Itu dilakukan Marwan untuk memudahkan koordinasi penanganan pascabencana, apalagi akses jalan menuju lokasi longsor cukup menyulitkan. Di sana Marwan melakukan monitoring dan menggelar rapat koordinasi dengan tim relawan untuk mengetahui kendala dan strategi yang cepat dalam penanggulangan bencana.

Kedatangan Marwan ke lokasi bencana, juga sambil membawa tambahan logistik untuk korban dan petugas yang masih berjaga. Marwan menugaskan tim relawan untuk fokus mencari korban terlebih dahulu.

"Yang paling penting hari ini adalah bagaimana mencari korban aja dulu, karena kalau berpikir tentang relokasi semua wilayah ini sudah dilarang dan masuk dalam zona merah sesuai dengan topografinya sesuai pendapat para ahli geologi," ujar Marwan dari rilis yang diterima Pindainews, Rabu (2/1/2019).

Dia mengapresiasi warga yang turut membantu proses evakuasi. Dengan gotong-royong seperti ini menurutnya, membuktikan bahwa masih banyak waega peduli dengan musibah yang menimpa saudaranya sendiri.

"Apresiasi yang luar biasa juga untuk kerja keras teman-teman relawan, Tim SAR gabungan dari TNI, Polri, BPBD, POL PP, DISHUB, Basarnas, Pramuka dan seluruh yang terlibat," tambahnya

Menurut Bupati, ada satu Budaya di kampung adat ini yang jika masyarakatnya direlokasi untuk pindah, maka ada satu ketentuan budaya yang harus diikuti. Dia menjelaskan, jika satu orang pindah maka semua orang penduduk adat di sini semua harus pindah atau disebut bedol adat.

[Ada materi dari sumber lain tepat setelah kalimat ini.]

(** The handlers are those of a configuration that sets none of the
    callbacks [onAccept], [onReject] and [onChange], which
    [ConsentConfig] does not carry. *)

(** [this.config.categories.preferences] as a condition: a category
    configuration object, or [undefined]. *)
Definition preferences_configured (config : ConsentConfig) : bool :=
  JS.hasOwn "preferences" (config_categories config).

Definition allCategories (config : ConsentConfig) : ConsentCategories :=
  let allCategories :=
    [ ("necessary", true); ("analytics", true); ("marketing", true) ] in
  if preferences_configured config
  then JS.set "preferences" true allCategories
  else allCategories.

Definition necessaryOnly (config : ConsentConfig) : ConsentCategories :=
  let necessaryOnly :=
    [ ("necessary", true); ("analytics", false); ("marketing", false) ] in
  if preferences_configured config
  then JS.set "preferences" false necessaryOnly
  else necessaryOnly.

(** [hide()]: the banner leaves the page. *)
Definition hide (st : CookieConsent.t * Browser) : CookieConsent.t * Browser :=
  (CookieConsent.set_banner false (fst st), snd st).
(** * Aureus metal engine: composition catalog, year rules, spot-price
      oracle and melt-value calculator.

    Shallow embedding of the Go package [internal/metals]
    (compositions, year_based_compositions.go, spotprices.go) together with
    the year dispatch that the coin handlers perform before calling it.

    Go's [float64] is Rocq's primitive binary64 [float]; Go's [int] years are
    [Z]; a Go [string] is a byte string ([string] of [ascii]); the
    [map[string]MetalComposition] literal is a [gmap string _]; the package
    globals [cachedPrices] and [lastFetchTime] are fields of an explicit
    program state threaded through a small state monad, next to the clock and
    the two HTTP price feeds the package talks to. *)

From Stdlib Require Import ZArith Lia Bool List Ascii String Floats.
From stdpp Require Import base option list strings gmap.

Set Warnings "-inexact-float".
Local Open Scope string_scope.
Local Open Scope list_scope.

(** ** Compositions (compositions database) *)

Record MetalComposition := {
  Name : string;            (* coin type name *)
  MetalType : string;       (* primary metal: silver, gold, copper, ... *)
  Weight : float;           (* troy ounces, precious metals *)
  Purity : float;           (* purity percentage *)
  Description : string;
  IsBaseMetal : bool;       (* copper/nickel alloy coin *)
  WeightGrams : float;      (* total weight in grams, base metals *)
  CopperPercent : float;
  NickelPercent : float
}.

(** The zero value [MetalComposition{}]. *)
Definition zeroComposition : MetalComposition :=
  {| Name := ""; MetalType := ""; Weight := 0; Purity := 0; Description := "";
     IsBaseMetal := false; WeightGrams := 0; CopperPercent := 0;
     NickelPercent := 0 |}.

"Kami sering melakukan sosialisasi seperti pada acara serentahun, kemiringan 45 derajat harus seperti apa, apa yang harus dilakukan dan bagaimana meperlakukannya, ini tidak boleh nanam begini," paparnya.

Menurut Marwan, musibah seperti ini memang baru terjadi di kampung adat Sirnaresmi, sebenarnya masyarakat adat sudah terbiasa mengelola alam. "Kalau longsor dan menutup  satu kampung ini hal baru disini, tapi kalau longsoran biasa sering. Sebetulnya budaya masyarakat disini itu ada satu konsep leweng di mumule (Hutan dijaga) dengan pantangan-pantangan seperti itu sebetulnya mereka menjaga lingkungannya," pungkasnya.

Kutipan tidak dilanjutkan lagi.